Homeland Security Secretary resigned after White House thwarted her efforts to prevent Russian hacking
By Miriam Raftery
April 26, 2019 (Washington D.C.) – Lost amid the hoopla over the Mueller report is this indisputable finding by the special counsel: “The Russian government interfered in the 2016 presidential election in sweeping and systematic fashion.” Yet to date, nothing has been done by the Trump administration to prevent Russian interference in the upcoming primaries and 2020 presidential race.
Muelller stopped short of finding any direct collusion involving President Donald Trump with Russia, though he did not exonerate the president on obstruction of justice. While the President has claimed victory and Congress continues to probe obstruction issues, perhaps the most critical and under-reported fact is this: the Trump administration is actively interfering with efforts by even its own cabinet officials and Congress to prevent Russia from hacking or otherwise interfering in the next presidential election in 2020.
Homeland Security Secretary Kirstjen Nielsen, prior to resigning, grew increasingly concerned about Russia’s continued activity in the U.S. during the 2018 midterm elections including hacking, rerouting internet traffic, fomenting division on social media, and infiltrating power grids, the New York Times reports. She pledged to make preventing Russian interference in the 2020 presidential election one of her highest priorities to protect America’s national security.
But when Sec. Nielsen tried repeatedly to discuss her concerns with President Trump, his chief of staff Mick Mulvaney demanded that she not bring up the subject with the President because Trump viewed any discussion of Russian election interference as questioning his legitimacy as President.

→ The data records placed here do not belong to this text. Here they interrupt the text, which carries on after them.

(** [Drop]; the number is read first. *)
Definition drop (self : RC) : M W unit :=
  _ ← get_qp_num self;
  _ ← (if negb (is_null (qp self)) then _ ← call (ib_destroy_qp (qp self)); mret () else mret ());
  _ ← (if negb (is_null (cq self)) then _ ← call (ib_free_cq (cq self)); mret () else mret ());
  _ ← ClientCM.reset (cm self);
  mret ().

(** [arc] is the address of the [Arc], the context of a new identifier.  On an
    early return the value made so far is dropped. *)
Definition new_with_srq (config : Config.Config) (ctx : RContext.RContext) (cm_ptr srq recv_cq arc : ptr) :
  M W (option RC) :=
  cq ← call (ib_create_cq (RContext.get_raw_dev ctx) (u32 (Config.max_cqe config)));
  if is_null cq then _ ← drop default; mret None
  else
    let recv_cq := if is_null recv_cq then cq else recv_cq in
    if is_null recv_cq then _ ← drop default; mret None
    else
      qp ← create_qp config (RContext.pd ctx) IB_QPT_RC cq recv_cq srq;
      if is_null qp then _ ← drop default; mret None
      else if is_null cm_ptr then
        cm ← ClientCM.new (RContext.get_raw_dev ctx) arc;
        match cm with
        | None => _ ← drop default; mret None
        | Some cm => mret (Some (mkRC qp cq recv_cq srq None cm))
        end
      else mret (Some (mkRC qp cq recv_cq srq None (ClientCM.new_from_raw cm_ptr))).

Definition new_from_config (config : Config.Config) (ctx : RContext.RContext) (cm_ptr recv_cq arc : ptr) :=
  new_with_srq config ctx cm_ptr null recv_cq arc.

(** The attributes of the connection for the next state. *)
Definition cm_attr (cm : ptr) (s : ib_qp_state) : M W (Result Error (ib_qp_attr * list ib_qp_attr_mask)) :=
  '(ret, a) ← call (ib_cm_init_qp_attr cm s);
  mret (if negb (ret =? 0) then Err (from_kernel_errno ret) else Ok a).

Definition status_unwrap (self : RC) : M W ib_qp_state := s ← get_status self; unwrap s.

Definition access_flags : list ib_access_flag :=
  [IB_ACCESS_LOCAL_WRITE; IB_ACCESS_REMOTE_ATOMIC; IB_ACCESS_REMOTE_READ; IB_ACCESS_REMOTE_WRITE].
(** Both steps of [handle_reply] and of [rc_conn_callback]. *)
Lemma rts_run w a0 :
  qp_view w q = Some (mkQpInfo init a0) -> qp_state a0 = IB_QPS_RESET -> healthy w -> cm_link_of w cm = Some l ->
  exists v w1 w', Rc.bring_to_rtr self cm w = Done (Ok (), w1) /\ Rc.bring_to_rts self cm w1 = Done (Ok (), w') /\
    reaches q w v w' /\ linked init (Verbs.qp_num w q) l v.
Proof.
  intros Hv Hs Hh Hl. destruct (rtr_run w a0 Hv Hs Hh Hl) as (a2 & w1 & H1 & R1 & Hs1 & Hd & Hp & Hm & Hacc).
  pose proof R1 as (Ho1 & Hv1 & Hh1 & Hl1 & _). destruct (status_unwrap_run self w1 _ Hv1 Hh1) as (w2 & H2 & R2).
  pose proof R2 as (Ho2 & Hv2 & Hh2 & Hl2 & _). rewrite <- Hl1, <- Hl2 in Hl.
  destruct (cm_attr_run q cm IB_QPS_RTS l w2 _ Hv2 Hh2 Hl) as (a & w3 & H3 & R3 & Ha & _ & Hsq).
  pose proof R3 as (Ho3 & Hv3 & Hh3 & _ & _). specialize (Hsq eq_refl).
  destruct (modify_run q a (cm_mask IB_QPS_RTS) w3 _ Hv3 Hh3) as (w4 & H4 & R4).
  { unfold legal, legal_modify. cbn [qi_init qi_attr]. by rewrite Htype, Hs1, Ha. }
  eexists _, w1, w4. split; [done|]. split; [|split].
  - unfold Rc.bring_to_rts. rewrite (bind_done _ _ _ _ _ H2). cbn [qi_attr].
    rewrite Hs1, bool_decide_eq_true_2, try_as_bind, (bind_done _ _ _ _ _ H3) by done. exact H4.
  - by eapply reaches_trans; [|eapply reaches_trans; [|eapply reaches_trans]].
  - split; [done|]. by destruct a, a2.
Qed.

End one.
(* ===== verification/SysCalls.v ===== *)
(** * What the system calls guarantee

    Theorems about [VQ::ioctrl] of VirtualQueue.v for every command, argument,
    memory of the process and behaviour of the driver: the state of the module and
    of the queue stays well formed, and the loops end. *)

From S2P Require Import Prelude Bytes Errors Verbs CmVerbs Sim Guid Context CompletionQueue QueuePair BringUp.
From S2P Require Import Stable CommManager RecvHelper SysQp SysBringUp SysCtrl SysAbi VirtualQueue.
Import RCtrl VQ.

(** ** Well-formed queues *)
Section wf.
Context `{!PhysOps}.

Definition is_gid (k : list Z) : Prop := exists g, Guid.Guid.from_str k = Done (Ok g).
Definition connected (q : VQ) : Prop := is_Some (connect_port q).

Record vq_wf (q : VQ) : Prop := {
  wf_bind p : bind_port q = Some p -> 0 <= p <= MAX_SERVICE_NUM;
  wf_mem : is_Some (reg_mem_addr q);
  wf_queue : is_Some (virtual_queue q) -> connected q;
  wf_ud : is_Some (local_ud q) -> connected q;
  wf_dc : is_Some (local_dc q) -> connected q;
  wf_remote : is_Some (remote_endpoint q) -> connected q;
  wf_paths : map_Forall (fun k _ => is_gid k) (path_rec_cache q);
  wf_metas : map_Forall (fun k _ => exists addr port, is_gid addr /\ k = addr ++ to_string port) (dct_meta_cache q);
  wf_points : map_Forall (fun vid _ => 0 <= vid < HOST_LEN) (cached_client_endpoint q) }.

(** A control between calls: its ring is linked. *)
Definition has_ring (c : RCtrl) : Prop := exists h, ring_of c h.
Definition wf (s : sys) : Prop := Forall has_ring (rctrls s) /\ vq_wf (self s).

(** A system call changes a control only in its ring and in the address it keeps of
    its block. *)
Definition ctrl_frame (c c' : RCtrl) : Prop :=
  c' = set_recv (recv_buffer c') (set_mem (registered_test_mr c') c) /\
  RMemPhy.inner_mem (registered_test_mr c') = RMemPhy.inner_mem (registered_test_mr c) /\
  RMemPhy.capacity (registered_test_mr c') = RMemPhy.capacity (registered_test_mr c) /\
  (has_ring c -> has_ring c').

Definition frame (s s' : sys) : Prop :=
  Forall2 ctrl_frame (rctrls s) (rctrls s') /\ contexts s' = contexts s /\ dom (user s') = dom (user s).

#[export] Instance ctrl_frame_preorder : PreOrder ctrl_frame.
Proof.
  split.
  - intros c. split_and!; [by destruct c|done..].
  - intros c1 c2 c3 (E1 & M1 & N1 & R1) (E2 & M2 & N2 & R2). split_and!; [|congruence..|by auto].
    rewrite E2. rewrite E1. by destruct c1.
Qed.

#[export] Instance frame_preorder : PreOrder frame.
Proof.
  split.
  - intros s. split_and!; [|done..]. reflexivity.
  - intros s1 s2 s3 (F1 & C1 & D1) (F2 & C2 & D2). split_and!; [|congruence..]. by etransitivity.
Qed.

Lemma frame_self f s : frame s (with_self f s).
Proof. split_and!; [reflexivity|done..]. Qed.

Context {W : Type}.

(** The relation between the states around a call; and inside [connect], once the
    port is known. *)
Definition keeps (st st' : W * sys) : Prop :=
  frame (snd st) (snd st') /\ (connected (self (snd st)) -> connected (self (snd st'))) /\
  (vq_wf (self (snd st)) -> vq_wf (self (snd st'))).
Definition keeps_connected (st st' : W * sys) : Prop :=
  frame (snd st) (snd st') /\ (connected (self (snd st)) -> connected (self (snd st'))) /\
  (connected (self (snd st)) -> vq_wf (self (snd st)) -> vq_wf (self (snd st'))).
(** C38. The life of the module: when it is loaded the kernel has its region, its class
    and its character device; and when it is unloaded, whatever happened to the client
    in between, the kernel has what it had before the load and no module is left. *)
Theorem module_lifecycle devs boxes sa_client (c : C) cl w m c1 CL w1 w2 st' :
  let drp := drop_KRdmaKitSyscallModule sa_client in
  init_module (init devs boxes) drp (((c, cl), w), None) = Done (0, (((c1, CL), w1), Some m)) ->
  cleanup_module drp (((c1, CL), w2), Some m) = Done ((), st') ->
  (let r := _chrdev_registration m in
   Region (dev r) 1 ∈ clive c1 /\ Class_ CL ∈ clive c1 /\ Cdev (dev r) ∈ clive c1) /\
  exists c3 w3, st' = (((c3, CL), w3), None) /\ clive c3 = clive c.
Proof.
  intros drp Hi Hc. unfold init_module in Hi. rewrite bind_onW in Hi. pose proof (init_spec devs boxes c cl w) as Hs.
  destruct (init devs boxes ((c, cl), w)) as [[[m'|e] [[c' CL'] w']]|]; [|by injection Hi..|done].
  unfold set_MOD in Hi. cbn in Hi. injection Hi as -> -> -> ->. destruct Hs as (b & Hok & Hn & Hm & Hr & _). split.
  { pose proof Hr as (_ & Hcn & Hcd & _ & _ & _ & _ & _ & _ & D & _ & ->). rewrite Hcd, Hcn, Hn, Hm, cdev_set_S, Z.add_0_r.
    cbv zeta. split_and!; rewrite !elem_of_union, !elem_of_singleton; auto 10. }
  apply (drop_registration_spec b) in Hr; [|done]. apply wp_done in Hr as ([] & [c3 ?] & Hd & -> & Hl).
  unfold cleanup_module, set_MOD in Hc. rewrite bind_getX, bind_onX in Hc. unfold onW, drp, drop_KRdmaKitSyscallModule in Hc.
  destruct (_client m) as [[ctrls ctxs] ?]. cbn [fst snd] in Hc. rewrite bind_run in Hc. cbn [onD] in Hc.
  destruct (VQ.unload ctrls ctxs sa_client w2) as [[[] w3]|]; [|done]. unfold onC, onW in Hc. cbn [fst snd] in Hc. rewrite Hd in Hc.
  injection Hc as <-. by exists c3, w3.
Qed.
End module.
End device.

Import SysSample.
#[local] Existing Instance ChrSim.ops.
#[local] Existing Instance ChrSim.laws.

(** Two files, one of which binds while the other is used and closed. *)
Definition files_script : list fcall :=
  [FOpen 3 0; FOpen 4 0; FIoctl 3 lib_r_cmd.Binds 1000 env; FIoctl 4 lib_r_cmd.Binds 1000 env].
Definition files_script' : list fcall := [FIoctl 4 lib_r_cmd.UnBinds 1000 env; FClose 4; FIoctl 4 17 1000 env].

Lemma device_files_safe_witness :
  match fsteps files_script ((sim_init, module memory opened), ∅) with
  | Done (rs1, ((w1, s1), fs1)) =>
      match fsteps files_script' ((w1, s1), fs1) with
      | Done (rs2, ((_, s2), fs2)) => rs1 ++ rs2 = [0; 0; 0; 0; 0; 0; -9] /\ dom fs2 = {[3]} /\ frame (module memory opened) s2 /\ fs2 !! 3 = fs1 !! 3
      | Panic => False
      end
  | Panic => False
  end.
Proof.
  assert (Hr : match fsteps files_script ((sim_init, module memory opened), ∅) with
    | Done (rs1, ((w1, s1), fs1)) =>
        match fsteps files_script' ((w1, s1), fs1) with
        | Done (rs2, _) => bool_decide (rs1 ++ rs2 = [0; 0; 0; 0; 0; 0; -9]) | Panic => false end
    | Panic => false end = true) by (vm_compute; reflexivity).
  destruct (fsteps files_script _) as [[rs1 [[w1 s1] fs1]]|] eqn:E1; [|discriminate].
  destruct (fsteps files_script' _) as [[rs2 [[w2 s2] fs2]]|] eqn:E2; [|discriminate].
  destruct (device_files_safe files_script files_script' sim_init (module memory opened) rs1 w1 s1 fs1 rs2 w2 s2 fs2)
    as (_ & Hf & _ & Hd & Ho & _); [by apply Forall_singleton, control_ring|exact E1|exact E2|].
  apply bool_decide_eq_true in Hr. split; [exact Hr|]. split; [rewrite Hd; vm_compute; reflexivity|]. split; [exact Hf|].
  apply Ho. cbn. rewrite !not_elem_of_cons. by split_and!; [..|apply not_elem_of_nil].
Defined.

Definition load : outcome (Z * (((ChrSim.kernel * ptr) * sim) * option KRdmaKitSyscallModule)) :=
  init_module (init [] (fun _ => (0, 0, 0))) (drop_KRdmaKitSyscallModule 1) (((ChrSim.empty [] [], null), sim_init), None).

Lemma module_lifecycle_witness :
  match load with
  | Done (0, (((c1, CL), w1), Some m)) =>
      match cleanup_module (drop_KRdmaKitSyscallModule 1) (((c1, CL), w1), Some m) with
      | Done (_, (((c3, _), _), None)) => CL = 7 /\ clive c3 = ∅
      | _ => False
      end
  | _ => False
  end.
Proof.
  assert (Hr : match load with
    | Done (0, (((c1, CL), w1), Some m)) => bool_decide (CL = 7) && match cleanup_module (drop_KRdmaKitSyscallModule 1) (((c1, CL), w1), Some m) with Done _ => true | Panic => false end
    | _ => false end = true) by (vm_compute; reflexivity).
  destruct load as [[[| |] [[[c1 CL] w1] [m|]]]|] eqn:E; try discriminate Hr. apply andb_prop in Hr as [HCL Hr].
  destruct (cleanup_module (drop_KRdmaKitSyscallModule 1) _) as [[[] st']|] eqn:E2; [|discriminate Hr].
  unfold load in E. destruct (module_lifecycle [] (fun _ => (0, 0, 0)) 1 (ChrSim.empty [] []) null sim_init m c1 CL w1 w1 st' E E2) as (_ & c3 & w3 & -> & Hl).
  split; [exact (bool_decide_eq_true_1 _ HCL)|exact Hl].
Defined.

Trump may well have benefitted from Russian meddling. Whether he would have won without it is anybody’s guess, and arguably former President Barack Obama’s administration should have reacted more forcefully to curb Russian hacks. But as current President, only Trump has the power to make it a federal priority now to stop Russia’s efforts – and Trump has shown zero interest in preventing Russian interference in future elections – and his administration has actively thwarted any such efforts.
Mueller’s report, specifically, found that “Russia’s two principal interference operations in the 2016 U.S. presidential election — the social media campaign and the hacking-and-dumping operations — violated U.S. criminal law.”
Among other things, Russian operatives hacked into at least 22 states’ election systems, accessing voter databases. Russia also hacked the Democratic National Committee (DNC) office and the emails of Trump’s rival, Hillary Clinton, then met with Trump campaign leaders offering to turn over the stolen emails obtained through the cyber-equivalent of the Watergate break-in during the Nixon era.
The New York Times reports, “Ms. Nielsen grew so frustrated with White House reluctance to convene top-level officials to come up with a governmentwide strategy that she twice pulled together her own meetings of cabinet secretaries and agency heads. They included top Justice Department, F.B.I. and intelligence officials to chart a path forward, many of whom later periodically issued public warnings about indicators that Russia was both looking for new ways to interfere and experimenting with techniques in Ukraine and Europe. One senior official described homeland security officials as adamant that the United States government needed to significantly step up its efforts to urge the American public and companies to block foreign influence campaigns. But the department was stymied by the White House’s refusal to discuss it…”
Congress, after the 2016 Russian cyber-attacks, allocated $60 million to prevent future Russian attacks. But then-Secretary of State Rex Tillerson took seven months to ask for the funds—and when he finally submitted his request, it was denied. As of last year, none of that $60 million had been spent, Newsweek reported.
President Trump refused to grant authority to top U.S. security officials to disrupt Russian election hacking, Admiral Mike Rogers, head of the National Security Agency and U.S. .Cyber Command, told Congress.
Despite the many credible warnings of future Russian cyberattacks, Trump’s national security adviser, John R. Bolton, eliminated the position of cybersecurity coordinator at the White House last year.
What power does Congress have to address these concerns?
Impeachment is one possible action given the obstruction of justice evidence laid out in Mueller’s report. Mueller did not recommend indictment because the Justice Dept. rules specifically prohibit indicting a president for any crime unless Congress has first impeached. But even if Democrats were to impeach, a conviction in a Republican controlled Senate appears unlikely, and Democrats may opt against a politically divisive action with the 2018 primaries drawing near.
In an editorial published in the New York Times, former Secretary of State Hillary Clinton, Trump’s political rival in the 2016 election, noted that after 9/11, Congress established an independent, bipartisan commission to recommend steps to guard against future attacks. She calls for establishment of a similar commission to help protect the integrity of our elections now, because she concludes, “the President of the United States has proved himself unwilling to defend our nation from a clear and present danger.”
But even if such a commission were convened and issued strong recommendations, it is unclear how a recalcitrant President could be forced to implement those recommendations, leaving the U.S. once again vulnerable to hacking and other illegal electoral actions by Russia or potentially other foreign powers.